When her scheduled follow-up scan came around, Naimo learned that her cancer had unfortunately metastasized. Within two weeks, she began a course of Sutent, this time under the care of Lee. At the time, in 2016, Sutent was the standard therapy for someone with metastatic ccRCC.  


For a year and a half, Sutent kept her disease at bay, but her cancer spread again, which is how she found herself poring over a stack of paperwork that represented a clinical trial for people, like her, who had progressed on the standard therapy for metastatic ccRCC.

For Naimo, the decision to join a trial was easy. “[Dr. Lee] was so positive and I felt so good that there was another treatment available. He told me that there was a good possibility that this could make a difference in my life.” 

The only side effect she experienced was diarrhea, which her team managed successfully with medication and diet. “I couldn’t eat certain foods, you know, acidic foods. Like tomato sauce. Not easy since I’m Italian,” she said.

One of the most trying aspects of participating in the trial was not toxicity but the commute into New York City.

“Getting up early in the morning, driving into New York City, in the dark – it wasn’t so bad in the summertime, but in the winter it was pretty tough because you’d go in the dark and come home in the dark, you know. And the FDR [highway] is not low pressure at 6:00 at night,” she said.

When the trial ended in 2019, Naimo felt as though a significant part of her social life had ended too.
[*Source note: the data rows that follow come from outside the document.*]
Definition generate_spawn_positions (start_loc end_loc : Location)
           (side_type : string) (num_vehicles : Z) (min_spacing : R)
  : M (list (Transform * string)) :=
  let spawn_transforms := [] in
  '(perp_vec, line_dir) <- compute_perpendicular_vector start_loc end_loc ;;
  sides_to_use <-
    (if side_type =? "left" then ret ["left"]
     else if side_type =? "right" then ret ["right"]
     else if side_type =? "both" then ret ["left"; "right"]
     else raise (ValueError "Invalid side_type")) ;;
  let line_length :=
    sqrt ((loc_x end_loc - loc_x start_loc) ^ 2 +
          (loc_y end_loc - loc_y start_loc) ^ 2 +
          (loc_z end_loc - loc_z start_loc) ^ 2) in
  positions <- pack_positions line_length num_vehicles min_spacing ;;
  transforms_loop start_loc end_loc perp_vec line_dir sides_to_use
                  line_length positions spawn_transforms.

(** The [for bp in vehicle_blueprints] loop (lines 256-261), appending to
    [filtered]. *)
Fixpoint filter_loop (exclude_keywords : list string)
         (vehicle_blueprints filtered : list ActorBlueprint)
  : list ActorBlueprint :=
  match vehicle_blueprints with
  | [] => filtered
  | bp :: rest =>
      let bp_id_lower := lower (bp_id bp) in
      let is_excluded :=
        existsb (fun keyword => str_in (lower keyword) bp_id_lower)
                exclude_keywords in
      if negb is_excluded
      then filter_loop exclude_keywords rest (filtered ++ [bp])
      else filter_loop exclude_keywords rest filtered
  end.

(** An absent [exclude_keywords] (the default, [None]) is [None]. *)
Definition filter_vehicles_for_line
           (vehicle_blueprints : list ActorBlueprint)
           (exclude_keywords : option (list string))
  : list ActorBlueprint :=
  let exclude_keywords := match exclude_keywords with
                          | None => []
                          | Some kws => kws
                          end in
  filter_loop exclude_keywords vehicle_blueprints [].
End Methods.

End SpawnCarpark.

(** ** [spawn_carpark_static.py] *)

Module SpawnCarparkStatic.

(** The attributes set by this variant's [__init__]: those of the other
    variant and the static-prop settings. *)
Record CarparkVehicleSpawner : Type := mkCarparkVehicleSpawner {
  world : World;
  spawn_height : R;
  parking_offset : R;
  use_static_props : bool;
  prop_mass : R;
  static_prop_bp : option ActorBlueprint
}.

Local Open Scope py_scope.
Local Open Scope string_scope.

Section Methods.
Variable rs : RandomSource.
Variable self : CarparkVehicleSpawner.

Definition get_ground_height (loc : Location) : R :=
  let start_location :=
    mkLocation (loc_x loc) (loc_y loc) (loc_z loc + 1000) in
  let end_location :=
    mkLocation (loc_x loc) (loc_y loc) (loc_z loc - 1000) in
  let hits := cast_ray (world self) start_location end_location in
  match hits with
  | hit :: _ => loc_z (lp_location hit)
  | [] => loc_z loc
  end.

(** Returns [(perp_vec, line_dir)]. *)
Definition compute_perpendicular_vector (start_loc end_loc : Location)
  : M (Vector3D * Vector3D) :=
  let line_vec := mkVector3D (loc_x end_loc - loc_x start_loc)
                             (loc_y end_loc - loc_y start_loc)
                             (loc_z end_loc - loc_z start_loc) in
  let line_length :=
    sqrt (vec_x line_vec ^ 2 + vec_y line_vec ^ 2 + vec_z line_vec ^ 2) in
  if Rlt_dec line_length 0.001 then
    ret (mkVector3D 1 0 0, mkVector3D 1 0 0)
  else
    dx <- lift (py_div (vec_x line_vec) line_length) ;;
    dy <- lift (py_div (vec_y line_vec) line_length) ;;
    dz <- lift (py_div (vec_z line_vec) line_length) ;;
    let line_dir := mkVector3D dx dy dz in
    let perp_vec := mkVector3D (- vec_y line_dir) (vec_x line_dir) 0 in
    let perp_length := sqrt (vec_x perp_vec ^ 2 + vec_y perp_vec ^ 2) in
    perp_vec <- (if Rgt_dec perp_length 0.001 then
                   px <- lift (py_div (vec_x perp_vec) perp_length) ;;
                   py <- lift (py_div (vec_y perp_vec) perp_length) ;;
                   ret (mkVector3D px py 0)
                 else ret (mkVector3D 1 0 0)) ;;
    ret (perp_vec, line_dir).

(** The [for i in range(num_vehicles)] loop (lines 198-206), [iters]
    iterations left; the state of the loop is [(positions, current_pos)]. *)
Fixpoint primary_loop (line_length min_spacing : R) (iters : nat)
         (positions : list R) (current_pos : R) : M (list R * R) :=
  match iters with
  | O => ret (positions, current_pos)
  | S iters' =>
      u <- uniform rs 0 min_spacing ;;
      let spacing := min_spacing + u in
      if Rgt_dec (current_pos + spacing) line_length then
        ret (positions, current_pos)
      else
        primary_loop line_length min_spacing iters'
                     (positions ++ [current_pos]) (current_pos + spacing)
  end.

(** The [while] loop (lines 209-215), cut after [fuel] tests of its
    condition. *)
Fixpoint backfill_loop (line_length min_spacing : R) (num_vehicles : Z)
         (fuel : nat) (positions : list R) (current_pos : R)
  : M (list R * R) :=
  match fuel with
  | O => out_of_fuel
  | S fuel' =>
      if (Z.of_nat (length positions) <? num_vehicles)%Z then
        if Rlt_dec current_pos line_length then
          u <- uniform rs 0 (min_spacing * 0.5) ;;
          let spacing := min_spacing + u in
          if Rle_dec (current_pos + spacing) line_length then
            backfill_loop line_length min_spacing num_vehicles fuel'
                          (positions ++ [current_pos])
                          (current_pos + spacing)
          else ret (positions, current_pos)
        else ret (positions, current_pos)
      else ret (positions, current_pos)
  end.

(** Lines 186-215 of [generate_spawn_positions]: the capacity clamp and
    the two loops that fill [positions].  The [while] loop appends at
    each turn it does not leave, so it tests its condition at most
    [num_vehicles + 1] times. *)
Definition pack_positions (line_length : R) (num_vehicles : Z)
           (min_spacing : R) : M (list R) :=
  q <- lift (py_div line_length min_spacing) ;;
  let max_vehicles := py_int q in
  num_vehicles <- (if (num_vehicles >? max_vehicles)%Z then
                     print (CapacityWarning num_vehicles max_vehicles) ;;;
                     ret max_vehicles
                   else ret num_vehicles) ;;
  let positions := [] in
  let current_pos := 0 in
  '(positions, current_pos) <-
    primary_loop line_length min_spacing (Z.to_nat num_vehicles)
                 positions current_pos ;;
  '(positions, current_pos) <-
    backfill_loop line_length min_spacing num_vehicles
                  (S (Z.to_nat num_vehicles)) positions current_pos ;;
  ret positions.

(** The body of [for pos_along_line in positions] (lines 219-264); the
    result is the pair appended to [spawn_transforms]. *)
Definition spawn_transform_at (start_loc end_loc : Location)
           (perp_vec line_dir : Vector3D) (sides_to_use : list string)
           (line_length : R) (pos_along_line : R)
  : M (Transform * string) :=
  side <- (if (1 <? length sides_to_use)%nat
           then choice rs EmptyString sides_to_use
           else ret (nth 0 sides_to_use EmptyString)) ;;
  t <- (if Rgt_dec line_length 0
        then lift (py_div pos_along_line line_length)
        else ret 0) ;;
  let line_pos :=
    mkLocation (loc_x start_loc + t * (loc_x end_loc - loc_x start_loc))
               (loc_y start_loc + t * (loc_y end_loc - loc_y start_loc))
               (loc_z start_loc + t * (loc_z end_loc - loc_z start_loc)) in
  let offset_direction := if side =? "right" then 1 else -1 in
  let parking_pos :=
    mkLocation
      (loc_x line_pos + offset_direction * parking_offset self * vec_x perp_vec)
      (loc_y line_pos + offset_direction * parking_offset self * vec_y perp_vec)
      (loc_z line_pos) in
  let ground_z := get_ground_height parking_pos in
  let parking_pos :=
    mkLocation (loc_x parking_pos) (loc_y parking_pos)
               (ground_z + spawn_height self) in
  let base_yaw := degrees (atan2 (vec_y line_dir) (vec_x line_dir)) in
  let yaw := if side =? "left" then base_yaw + 90
             else if side =? "right" then base_yaw - 90
             else (if side =? "left" then base_yaw + 90 else base_yaw - 90) in
  jitter <- uniform rs (-2) 2 ;;
  let yaw := yaw + jitter in
  ret (mkTransform parking_pos (mkRotation 0 yaw 0), side).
She had enjoyed going out to lunch in the city with her husband – sometimes they had dinner as well. And she felt cared for by the clinical research team that managed her trial. Once a nurse had even brought her a cup of tea, just because she looked like she needed one.

Now Naimo gets her scans done 15 minutes from her house and communicates with Dr. Lee through televisits, allowing her to spend more time with her four rescue dogs and a brand new granddaughter, born in December of 2022.